“Today’s [Feb 24th 2022] announcements bring an end to years of speculation for the sector about when and how the Government will respond to recommendations originally set out in the ‘Augar Review’ to reform post-18 education.
“At London Higher, we are supporting our members to navigate the implications of today’s proposals, which land at a time when the sector is already unnecessarily stretched responding to multiple Office for Students’ consultations on future regulation. In the interests of properly considered responses, we appeal to Government to stop this deluge of consultations.”
You can read London Higher’s policy paper on the announcements here
On the new scholarship programme and LLE, Dr Diana Beech, Chief Executive of London Higher said;
“While we welcome plans for a new scholarship programme to support the most disadvantaged students into further study, we remain concerned that the £75million allocated to this scheme falls far short of what is needed. England’s greatest social mobility success story of London must be protected and we shall work with Government to ensure the needs of our capital’s under-represented learners are met.
“In the same vein, we shall draw on the diversity of our membership and their flexibility of provision to support plans for the lifelong learning entitlement, which has the potential to open up opportunities for people to study across London’s further and higher education sector at any stage throughout their working lives.”
On minimum eligibility requirements, Dr Diana Beech said said;
“Despite only setting out potential directions of travel, it is concerning to see minimum eligibility requirements being tabled as the key to unlocking future access to student loans. Data from London show that this would have disastrous implications on students from London’s most disadvantaged communities, locking out almost half (49.4%) of free-school-meal-eligible learners in outer London who do not achieve a grade 9-4 pass in English and Maths GCSE, 40.1% of Black pupils and 86.1% of special educational needs (SEN) pupils.

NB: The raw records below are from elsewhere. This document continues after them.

(* ===== verification/Namespace.v ===== *)
(** [ensureNamespace] of [internal/controller/trainer_controller.go]: the
    application namespace exists before anything is deployed. *)

From S2P Require Import Prelude GoOS Kube ApiTypes KubeStore Request.
Open Scope string_scope.
Open Scope nat_scope.
Open Scope list_scope.

(** ** Definitions *)

Definition namespace_labels : gmap string string := {[PlatformPartOf := trainerPartOf]}.

Section namespace.
Context {O K C Ver : Type} `{!ApiErrors, !CtrlClient K}.

Definition ensureNamespace : action O K C Ver :=
  trainer ← gets rr_instance;
  let namespace := resolveNamespace trainer in
  r ← try (on_client (GetNamespaceObj namespace));
  match r with
  | Ok _ => mret tt
  | Err err =>
      if negb (IsNotFound err) then throw (ErrWrap "failed to check namespace" err)
      else
        r ← try (on_client (CreateNamespace namespace namespace_labels));
        match r with
        | Ok _ => mret tt
        | Err err =>
            if negb (IsAlreadyExists err) then throw (ErrWrap "failed to create namespace" err)
            else mret tt
        end
  end.

End namespace.

(** *** Namespaces that other clients also create *)

(** What the API server promises about namespaces while other clients may
    create some at any time: those that are there stay as they are, [Get] tells
    whether the namespace is there, and [Create] adds it unless it was there. *)
Class NamespaceStore (K : Type) `{!ApiErrors, !CtrlClient K} := {
  namespaces : K → gmap string (gmap string string);
  ns_get n k : namespaces k ⊆ namespaces (GetNamespaceObj n k).2;
  ns_get_ok n k k' : GetNamespaceObj n k = (Ok tt, k') → is_Some (namespaces k' !! n);
  ns_get_missing n k e k' : GetNamespaceObj n k = (Err e, k') → IsNotFound e = true →
    namespaces k' !! n = None;
  ns_create n l k : namespaces k ⊆ namespaces (CreateNamespace n l k).2;
  ns_create_ok n l k k' : CreateNamespace n l k = (Ok tt, k') →
    namespaces k' !! n = Some l;
  ns_create_exists n l k e k' : CreateNamespace n l k = (Err e, k') → IsAlreadyExists e = true →
    is_Some (namespaces k' !! n);
}.

#[export] Instance store_namespaces : NamespaceStore cluster.
Proof.
  refine {| namespaces := c_namespaces |}; cbn.
  - intros n k. munfold. destruct (api_call k) as [[[]|e] k1] eqn:Ea;
      apply api_call_namespaces in Ea as [Hs _]; [|done]. by destruct (c_namespaces k1 !! n).
  - intros n k k'. munfold. destruct (api_call k) as [[[]|e] k1]; [|done].
    destruct (c_namespaces k1 !! n) eqn:En; [|done]. intros [= <-]. by rewrite En.
  - intros n k e k'. munfold. destruct (api_call k) as [[[]|e'] k1] eqn:Ea;
      apply api_call_namespaces in Ea as [_ Hf].
    + by destruct (c_namespaces k1 !! n) eqn:En; [|intros [= <- <-]].
    + intros [= <- <-]. destruct Hf; cbn in *; congruence.
  - intros n l k. munfold. destruct (api_call k) as [[[]|e] k1] eqn:Ea;
      apply api_call_namespaces in Ea as [Hs _]; [|done].
    destruct (c_namespaces k1 !! n) eqn:En; [done|]. cbn.
    etransitivity; [exact Hs|]. by apply insert_subseteq.
  - intros n l k k'. munfold. destruct (api_call k) as [[[]|e] k1]; [|done].
    destruct (c_namespaces k1 !! n) eqn:En; [done|]. intros [= <-]. cbn. by rewrite lookup_insert_eq.
  - intros n l k e k'. munfold. destruct (api_call k) as [[[]|e'] k1] eqn:Ea;
      apply api_call_namespaces in Ea as [_ Hf].
    + by destruct (c_namespaces k1 !! n) eqn:En; [intros [= <- <-]|].
    + intros [= <- <-]. destruct Hf; cbn in *; congruence.
Defined.

(** ** Lemmas *)

Section lemmas.
Context {O K C Ver : Type} `{!ApiErrors, !CtrlClient K}.

(** The cluster after the action: the namespace was looked up and, when it was
    missing, created. *)
Lemma ensureNamespace_run (rr : request O K C Ver) :
  let n := resolveNamespace (rr_instance rr) in
  let '(g, k1) := GetNamespaceObj n (rr_cluster rr) in
  let '(c, k2) := CreateNamespace n namespace_labels k1 in
  ensureNamespace rr =
    match g with
    | Ok _ => (Ok tt, set_cluster k1 rr)
    | Err e =>
        if IsNotFound e then
          (match c with
           | Ok _ => Ok tt
           | Err e' => if IsAlreadyExists e' then Ok tt
                       else Err (ErrWrap "failed to create namespace" e')
           end, set_cluster k2 rr)
        else (Err (ErrWrap "failed to check namespace" e), set_cluster k1 rr)
    end.
Proof.
  cbn zeta. unfold ensureNamespace. munfold. unfold on_client, zoom.
  destruct (GetNamespaceObj _ (rr_cluster rr)) as [[[]|e] k1]; cbn;
    [by destruct (CreateNamespace _ _ k1)|].
  destruct (IsNotFound e); cbn; [|by destruct (CreateNamespace _ _ k1)].
  unfold on_client, zoom. cbn. destruct (CreateNamespace _ _ k1) as [[[]|e'] k2]; cbn; [done|].
  by destruct (IsAlreadyExists e').
Qed.

End lemmas.

(** ** Properties *)

Section properties.
Context {O K C Ver : Type} `{!ApiErrors, !CtrlClient K, !NamespaceStore K}.

(** When the action succeeds, the namespace the resource names (or the
    default one) exists, whoever created it: it may have been there, be
    created here with the platform label, or appear between the lookup and the
    creation.  No existing namespace loses or changes its labels, and nothing
    of the request but the cluster changes. *)
Theorem ensureNamespace_exists (rr rr' : request O K C Ver)
    (Hrun : ensureNamespace rr = (Ok tt, rr')) :
  is_Some (namespaces (rr_cluster rr') !! resolveNamespace (rr_instance rr)) ∧
  namespaces (rr_cluster rr) ⊆ namespaces (rr_cluster rr') ∧
  rr' = set_cluster (rr_cluster rr') rr.
Proof.
  pose proof (ensureNamespace_run rr) as H'. cbn zeta in H'. rewrite Hrun in H'. clear Hrun.
  pose proof (ns_get (resolveNamespace (rr_instance rr)) (rr_cluster rr)) as Hg.
  destruct (GetNamespaceObj _ _) as [[[]|e] k1] eqn:Eg;
    pose proof (ns_create (resolveNamespace (rr_instance rr)) namespace_labels k1) as Hc;
    destruct (CreateNamespace (resolveNamespace (rr_instance rr)) namespace_labels k1) as [[[]|e'] k2] eqn:Ec; cbn in Hg, Hc;
    try (destruct (IsNotFound e) eqn:En); try (destruct (IsAlreadyExists e') eqn:Ee);
    simplify_eq; cbn; split_and!; try done; try (by etransitivity).
  all: first [by eapply ns_get_ok | by apply ns_create_ok in Ec as -> | by eapply ns_create_exists].
Qed.

(** For a namespace that is there the action is the lookup alone: nothing
    is created, whatever the labels it has, and only a failing lookup makes the
    action fail. *)
Theorem ensureNamespace_existing (rr : request O K C Ver)
    (Hthere : is_Some (namespaces (rr_cluster rr) !! resolveNamespace (rr_instance rr))) :
  ensureNamespace rr =
    match GetNamespaceObj (resolveNamespace (rr_instance rr)) (rr_cluster rr) with
    | (Ok _, k1) => (Ok tt, set_cluster k1 rr)
    | (Err e, k1) => (Err (ErrWrap "failed to check namespace" e), set_cluster k1 rr)
    end.
Proof.
  pose proof (ensureNamespace_run rr) as H'. cbn zeta in H'.
  pose proof (ns_get (resolveNamespace (rr_instance rr)) (rr_cluster rr)) as Hg.
  destruct (GetNamespaceObj _ _) as [[[]|e] k1] eqn:Eg;
    destruct (CreateNamespace (resolveNamespace (rr_instance rr)) namespace_labels k1) as [c k2]; [done|].
  destruct (IsNotFound e) eqn:En; [|done].
  pose proof (ns_get_missing _ _ _ _ Eg En) as Hn. destruct Hthere as [l Hl].
  cbn in Hg. apply (lookup_weaken _ _ _ _ Hl) in Hg. congruence.
Qed.

End properties.

(** *** Witnesses *)

Definition ex_request {O K : Type} (k : K) (ns : string) : request O K (gmap string (bool * string * string)) string :=
  Request k (OS ∅ ∅ []) (MkTrainer TrainerInstanceName (MkSpec ns None None) (MkStatus "" [] []))
    ∅ [] false (MkPlatformRelease "" "").

(** Another client creates the namespace between the lookup and the creation. *)
Definition ex_race : cluster := set_cfaults [ApiFine; OtherCreates "apps" ∅] empty_cluster.

Lemma ensureNamespace_exists_witness :
  is_Some (c_namespaces (rr_cluster (ensureNamespace (O:=obj) (ex_request ex_race "apps")).2) !! "apps").
Proof.
  assert (is_ok (ensureNamespace (O:=obj) (ex_request ex_race "apps")).1 = true) as Hok
    by by vm_compute.
  pose proof (ensureNamespace_exists _ _ (run_ok _ _ Hok)) as [Hs _]. exact Hs.
Defined.

Lemma ensureNamespace_existing_witness :
  (ensureNamespace (O:=obj)
    (ex_request (set_namespaces {[defaultNamespace := ∅]} empty_cluster) "")).1 = Ok tt.
Proof.
  rewrite ensureNamespace_existing; [by vm_compute|]. by eexists.
Defined.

“Research from our AccessHE division also shows that if the minimum eligibility requirements were to be set at A-Level then this would disproportionately affect London’s Black African, Black Caribbean, Bangladeshi and Pakistani students, who are most likely to hold at least one ‘E’ grade at this level.”

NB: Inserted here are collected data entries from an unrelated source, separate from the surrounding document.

(* ===== verification/Dependencies.v ===== *)
(** [internal/controller/dependencies.go] and the [checkDependencies] action:
    what the cluster must offer before the trainer is deployed, and the
    Degraded condition that reports what is missing. *)

From S2P Require Import Prelude GoStrings GoOS Kube ApiTypes KubeStore Request Namespace.
Open Scope string_scope.
Open Scope nat_scope.
Open Scope list_scope.

(** ** Definitions *)

Definition degradedCondition : string := "Degraded".

Definition jobSetCRDName : string := "jobsets.jobset.x-k8s.io".
Definition jobSetVersion : string := "v1alpha2".
Definition jobSetGroup : string := "jobset.x-k8s.io".
Definition jobSetKind : string := "JobSet".
Definition jobSetOperatorCRName : string := "cluster".
Definition jobSetOperatorName : string := "jobset-operator".
Definition jobSetOperatorGroup : string := "operator.openshift.io".
Definition jobSetOperatorKind : string := "JobSetOperator".
Definition jobSetOperatorAPIVersion : string := "v1".

Definition jobSetGK : GroupKind := GK jobSetGroup jobSetKind.
Definition jobSetOperatorGVK : GroupVersionKind :=
  GVK jobSetOperatorGroup jobSetOperatorAPIVersion jobSetOperatorKind.

Definition getJobSetOperatorNotInstalledMessage : string :=
  "JobSet Operator is not installed. " +:+
  "Please install the JobSet Operator via OLM (OperatorHub) before deploying Trainer.".

Definition getJobSetOperatorCRMissingMessage : string :=
  "JobSetOperator CR with name '" +:+ jobSetOperatorCRName +:+ "' not found. " +:+
  "Please create the JobSetOperator CR to enable the JobSet controller.".

Definition getJobSetMissingMessage : string :=
  "JobSet CRD (" +:+ jobSetCRDName +:+ " version " +:+ jobSetVersion +:+
  ") is required but not found. " +:+
  "Please install JobSet CRD before deploying Trainer.".

Definition getJobSetMissingMessageOpenShift : string :=
  "JobSet CRD (" +:+ jobSetCRDName +:+ " version " +:+ jobSetVersion +:+
  ") is required but not found. " +:+
  "This CRD should be created by the JobSet Operator. " +:+
  "Please check the JobSet Operator status or logs for more details.".

Definition isJobSetOperatorConditionDegraded (condType condStatus : string) : bool :=
  if bool_decide (condType ∈ ["Degraded"; "TargetConfigControllerDegraded";
                              "JobSetOperatorStaticResourcesDegraded"])
  then bool_decide (condStatus = "True")
  else if bool_decide (condType = "Available") then bool_decide (condStatus = "False")
  else false.

Definition no_conditions_message (name : string) : string :=
  "JobSetOperator CR " +:+ name +:+
  " has no status conditions, operator may not have reconciled yet".

Definition malformed_entry : string := "malformed condition (missing type or status)".

Section health.
Context {O V : Type} `{!Objects O V}.

(** [val, found, _ := unstructured.NestedString(cond, field)] *)
Definition string_field (cond : O) (field : string) : string * bool :=
  match NestedString cond [field] with
  | Ok (Some v) => (v, true)
  | _ => ("", false)
  end.

Definition condition_entry (condType condStatus reason message : string) : string :=
  let entry := condType +:+ "=" +:+ condStatus in
  let entry := if bool_decide (reason = "") then entry else entry +:+ " (" +:+ reason +:+ ")" in
  if bool_decide (message = "") then entry else entry +:+ ": " +:+ message.
Lemma denote_releases h (v : trainer_t RR OM) d : denote (C:=cells) h v = Some d →
  elems h (releases_of v) = Some (value_releases d) ∧
  ∀ hd, releases_of v = Some hd → s_arr hd ∈ reach (C:=cells) h v.
Proof.
  destruct v as [tm om sp [fs [rs]]]. cbn. unfold releases_of, value_releases. cbn.
  destruct (denote h om) as [vm|]; cbn; [|done].
  destruct (gate_value h (sp_FeatureGates sp)) as [g|]; cbn; [|done].
  destruct (slice_value h (sp_Controllers sp)) as [cs|]; cbn; [|done].
  destruct (slice_value h (fs_Conditions fs)) as [c|]; cbn; [|done].
  destruct rs as [hd|]; cbn [slice_value].
  - destruct (elems h (Some hd)) as [l|] eqn:He; cbn; [|done].
    assert (mapM (λ t : ComponentRelease, Some t) l = Some l) as ->.
    { clear. by induction l as [|r l IH]; cbn; [|rewrite IH]. }
    cbn. intros [= <-]. split; [done|]. intros ? [= <-]. cbn. set_solver.
  - intros [= <-]. split; [done|]. by intros ? [=].
Qed.

Lemma apart_loop spare h0 t releases l h : apart h0 h t l →
  ∃ h', forM releases (put_release_at (RR:=RR) (OM:=OM) spare t) h = (Ok tt, h') ∧
    apart h0 h' t (fold_left appendOrUpdateRelease releases l).
Proof.
  revert l h. induction releases as [|r rs IH]; intros l h Ha; [by exists h|].
  destruct (apart_put spare h0 h t l r Ha) as (h2 & Hr & Ha2). rewrite forM_cons, Hr. by apply IH.
Qed.

(** The cache is safe from [updateReleases].  When the framework hands out a
    deep copy of a cached Trainer, any sequence of releases put into the copy,
    in place or not, leaves the cached one with its value, and the copy ends
    with the list of the pure update. *)
Theorem cached_trainer_untouched spare (h : memory cells) (p : pointer (trainer_t RR OM)) d
    (releases : list ComponentRelease) (Hp : denote h p = Some (Some d)) :
  ∃ t h1 h2 v, Trainer_DeepCopy p h = (Ok (Some t), h1) ∧
    forM releases (put_release_at (RR:=RR) (OM:=OM) spare t) h1 = (Ok tt, h2) ∧
    denote h2 p = Some (Some d) ∧ h2 !! t = Some (TrainerCell [v]) ∧
    elems h2 (releases_of v) = Some (fold_left appendOrUpdateRelease releases (value_releases d)).
Proof.
  destruct (DeepCopy_copies h p (Some d) Hp) as (p' & h1 & Hr & Hsub & Hd1 & Hdisj).
  apply denote_pointer in Hd1 as (t & v & -> & Ht & Hv & Hreach). apply denote_releases in Hv as [Hel Harr].
  assert (apart h h1 t (value_releases d)) as Hap.
  { split_and!.
    - intros x Hx. apply elem_of_dom in Hx as [c Hx]. rewrite Hx. by eapply lookup_weaken.
    - by apply subseteq_dom.
    - set_solver.
    - exists v. split_and!; [done..|]. intros hd Hs Hin.
      apply (Hdisj (s_arr hd)); [|done]. rewrite Hreach. apply elem_of_union_r, (Harr hd Hs). }
  destruct (apart_loop spare h t releases _ _ Hap) as (h2 & Hr2 & Hs2 & _ & _ & v2 & Ht2 & He2 & _).
  exists t, h1, h2, v2. split_and!; [done|done| |done|done].
  apply (denote_frame h h2); [done|]. intros x Hx. apply Hs2. by apply (reach_dom _ _ _ Hp).
Qed.

End properties.

(** *** Witnesses *)

#[local] Abbreviation ex_cell := (cell string string string unit).

(** The foreign types without pointers, and the framework's copiers. *)
#[local] Instance ex_string_zero : Zero string := "".
#[local] Instance ex_string_denotes : Denotes ex_cell string string := plain.
#[local] Instance ex_string_copier : DeepCopier ex_cell string := mret.
#[local] Instance ex_string_laws : DeepCopyLaws ex_cell string string.
Proof. intros h t d [= <-]. by exists t, h. Defined.
#[local] Instance ex_condition_copier : DeepCopier ex_cell Condition := mret.
#[local] Instance ex_condition_laws : DeepCopyLaws ex_cell Condition Condition.
Proof. intros h t d [= <-]. by exists t, h. Defined.
#[local] Instance ex_release_copier : DeepCopier ex_cell ComponentRelease := mret.
#[local] Instance ex_release_laws : DeepCopyLaws ex_cell ComponentRelease ComponentRelease.
Proof. intros h t d [= <-]. by exists t, h. Defined.
#[local] Instance ex_status_copier : DeepCopier ex_cell fw_status_t := λ s,
  cs ← DeepCopyInto (fs_Conditions s); mret (FwStatus (fs_Phase s) cs).
#[local] Instance ex_status_laws : DeepCopyLaws ex_cell fw_status_t (string * option (list Condition)).
Proof.
  apply (via_laws _ _ (λ s t, FwStatus (fs_Phase s) t)); [|done]. intros s h t h' Hr.
  change ((cs ← DeepCopyInto (fs_Conditions s); mret (FwStatus (fs_Phase s) cs)) h = (Ok (FwStatus (fs_Phase s) t), h')).
  by rewrite (bind_ok _ _ _ _ _ Hr).
Defined.
#[local] Instance ex_releases_copier : DeepCopier ex_cell fw_releases_t := λ s,
  rs ← DeepCopyInto (fr_Releases s); mret (FwReleases rs).
#[local] Instance ex_releases_laws : DeepCopyLaws ex_cell fw_releases_t (option (list ComponentRelease)).
Proof.
  apply (via_laws _ _ (λ _ t, FwReleases t)); [|done]. intros s h t h' Hr.
  change ((rs ← DeepCopyInto (fr_Releases s); mret (FwReleases rs)) h = (Ok (FwReleases t), h')).
  by rewrite (bind_ok _ _ _ _ _ Hr).
Defined.
#[local] Instance ex_gate_range : GateRange.
Proof. by refine {| gate_range := map_to_list |}. Defined.

Definition ex_value : trainer_value (VR:=string) (VM:=string) :=
  (TypeMeta "Trainer" "components.platform.opendatahub.io/v1alpha1", ("default-trainer",
    (("apps", (Some {["alpha" := true]}, Some [("manager", "cpu: 1")])),
     (("Ready", None), Some [ex_release "trainer" "2.0"])))).

Lemma ex_denotes : denote ex_memory (Some 1%positive : pointer (trainer_t string string)) = Some (Some ex_value).
Proof. by vm_compute. Qed.

(** The copy outlives the original. *)
Lemma deep_copies_isolated_witness :
  ∃ p' h', Trainer_DeepCopy (Some 1%positive) ex_memory = (Ok p', h') ∧
    denote h' p' = Some (Some ex_value) ∧ denote (delete 1%positive h') p' = Some (Some ex_value).
Proof.
  destruct (deep_copies_isolated (LM:=string) ex_memory (Some 1%positive) None (Some ex_value) None
    ex_denotes eq_refl) as [(p' & h' & Hr & _ & (_ & Hd & _ & Hi) & _) _].
  exists p', h'. split; [exact Hr|]. split; [exact Hd|]. apply Hi.
  intros l Hl. apply lookup_delete_ne. intros <-. apply Hl.
  cbn [reach pointer_denotes pointer_reach]. apply elem_of_union_l, elem_of_singleton. reflexivity.
Defined.

Lemma cached_trainer_untouched_witness :
  ∃ t h1 h2, Trainer_DeepCopy (Some 1%positive) ex_memory = (Ok (Some t), h1) ∧
    forM [ex_release "trainer" "2.1"; ex_release "Platform" "3.0"]
      (put_release_at (RR:=string) (OM:=string) (λ _ _, 0) t) h1 = (Ok tt, h2) ∧
    denote h2 (Some 1%positive : pointer (trainer_t string string)) = Some (Some ex_value).
Proof.
  destruct (cached_trainer_untouched (LM:=string) (λ _ _, 0) ex_memory (Some 1%positive) ex_value
    [ex_release "trainer" "2.1"; ex_release "Platform" "3.0"] ex_denotes)
    as (t & h1 & h2 & v & Hr & Hf & Hd & _).
  exists t, h1, h2. split; [exact Hr|]. split; [exact Hf|exact Hd].
Defined.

“Moreover, all of this does not account for the significant learning loss that pupils of all ages have experienced during the Covid-19 pandemic, which could hamper even more students in the future from realising their potential at the critical junctures of GCSE and A-Level assessments.”

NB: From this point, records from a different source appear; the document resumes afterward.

(** The copy of a template makes a prepared work directory. *)
Lemma prepared_copy c s m' : unprepared m rs c s →
  (∀ q, m' !! q = with_copy (os_nodes s) (rs_templatePath rs) work q) →
  prepared m rs c (set_nodes m' s).
Proof.
  intros (Hq & Hready & Hc & Hp) Hm. pose proof Hready as ((_ & Hw) & Hs & _).
  assert (∀ r, m' !! (work ++ r) = image (os_nodes s !! (rs_templatePath rs ++ r))) as Hcopy.
  { intros r. rewrite Hm. unfold with_copy. by rewrite Rel_app. }
  assert (os_nodes s !! (rs_templatePath rs ++ overlay_of rs []) = Some Dir) as Hdir.
  { rewrite params_app, app_assoc in Hc. by eapply Hw. }
  destruct Hp as [_ Ht]. rewrite params_tmp in Ht. cbn zeta in Ht.
  split_and!; cbn [os_nodes set_nodes]; [done|..].
  - by rewrite <-(app_nil_r work), Hcopy, app_nil_r, Hs.
  - by rewrite overlay_app, Hcopy, Hdir.
  - by rewrite params_app, Hcopy, <-params_app, Hc.
  - split; [exists c; by rewrite params_app, Hcopy, <-params_app, Hc|].
    cbn zeta. rewrite params_tmp, Hcopy. destruct Ht as [[c' Ht]|[Ht _]]; rewrite Ht; [left; by eexists|].
    right. split; [done|]. by rewrite app_assoc, parent_snoc, Hcopy, Hdir.
Qed.

Lemma prepared_keeps c s : prepared m rs c s → ensureWorkDir (rs_templatePath rs) work s = (Ok tt, s).
Proof.
  intros (Hq & Hw & Hd & Hc & _). unfold params_of, overlay_of, GoOS.Join in *.
  destruct (bool_decide _); by eapply ensureWorkDir_kept.
Qed.

Lemma prepared_rewritten c params s s' : prepared m rs c s → rewritten range_dst file params s s' →
  prepared m rs (Params.render (range_dst params)) s'.
Proof.
  intros (Hq & Hw & Hd & Hc & Hp) (Hq' & _ & Hn).
  assert (∀ q, os_nodes s !! q = Some Dir → os_nodes s' !! q = Some Dir) as Hdir.
  { intros q Hqd. rewrite Hn, lookup_insert_ne, lookup_delete_ne; [done|..].
    - intros <-. destruct Hp as [_ [[c' Ht]|[Ht _]]]; congruence.
    - congruence. }
  split_and!; [done|by apply Hdir..|by rewrite Hn, lookup_insert_eq|].
  split; [rewrite Hn, lookup_insert_eq; by eexists|]. right. rewrite Hn. split.
  - rewrite lookup_insert_ne, lookup_delete_eq by (intros E; symmetry in E; by apply tmp_ne in E). done.
  - rewrite <-Hn, params_tmp, app_assoc, parent_snoc, <-overlay_app. by apply Hdir.
Qed.

(** The parameters in force are fixed by a rewrite with them. *)
Lemma resolved_resolved s s' params : os_env s' = os_env s →
  resolved rs s' (resolved rs s params) = resolved rs s params.
Proof.
  intros He. unfold resolved. replace (env_overrides s') with (env_overrides s)
    by (unfold env_overrides, Getenv; by rewrite He).
  apply map_eq. intros k. rewrite !lookup_union.
  destruct (rs_staticParams rs !! k), (env_overrides s (rs_paramMap rs) !! k), (params !! k); done.
Qed.

Lemma prepare_prepared c params s : enumerates range_src → enumerates range_dst →
  wf_params (env_overrides s (rs_paramMap rs)) →
  prepared m rs c s → parse c = Ok params →
  ∃ s', prepare s = (Ok tt, s') ∧ rewritten range_dst file (resolved rs s params) s s'.
Proof.
  intros Hrs Hrd Hw Hprep Hc. pose proof Hprep as (Hq & _ & _ & Hf & Hp).
  unfold prepare_set, wrapping. unfold mbind, M_bind. rewrite (prepared_keeps c s Hprep). cbn [wrap_err].
  destruct (applyParamOverrides_rewrites range_src range_dst (overlay_of rs work) (rs_paramMap rs) s c params)
    as (s1 & -> & H1); [done..|]. cbn [wrap_err]. unfold resolved.
  case_bool_decide as Hs.
  - exists s1. rewrite Hs, (left_id ∅ (∪)). done.
  - pose proof (prepared_rewritten c _ s s1 Hprep H1) as (Hq1 & _ & _ & Hf1 & Hp1).
    destruct (applyStaticParams_rewrites range_src range_dst (overlay_of rs work) (rs_staticParams rs) s1
      (Params.render (range_dst (env_overrides s (rs_paramMap rs) ∪ params)))
      (env_overrides s (rs_paramMap rs) ∪ params)) as (s2 & -> & H2); [done..| |done|].
    { apply parse_render; [apply Hrd|]. apply wf_params_union; [done|by eapply parse_wf]. }
    exists s2. split; [done|]. by eapply rewritten_trans.
Qed.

On funding for the education, Dr Diana Beech said;
“To uphold London’s status as a world-leading study destination, the capital’s higher education providers must however have sufficient access to funding. In this climate of increasing operating costs for universities and the recent loss of the London Weighting, we urge the Education Secretary to grant London’s institutions fair and equal access to the Strategic Priority Grant and Capital Grant funding to ensure London’s higher education sector offering is not levelled-down.”
On Foundation Years, Dr Richard Boffey, Head of London Higher’s AccessHE division, said;
“Proposals to reduce the fee limit on foundation year courses will be met with unease by London’s HE providers, many of whom have sizeable foundation year student cohorts. For them, bringing fees for foundation years into line with Access to HE course fees could in some cases result in more than a 40% reduction in fee income through these programmes.”
Not only would this further affect already stretched budgets; it would potentially lead to some foundation year programmes being discontinued, closing off what is an established and effective route into HE for many mature students and those from Black, Asian and Mixed/Other ethnic minority groups in particular.”
On the proposed changes to student loan repayment thresholds, Dr Richard Boffey said;
“These changes, which will come into effect at a time of unprecedented rises in the cost of living, will hit graduates especially hard. It is regressive for the government to attempt to balance the student loan book via policies that disproportionately impact lower lifetime earners and female graduates.”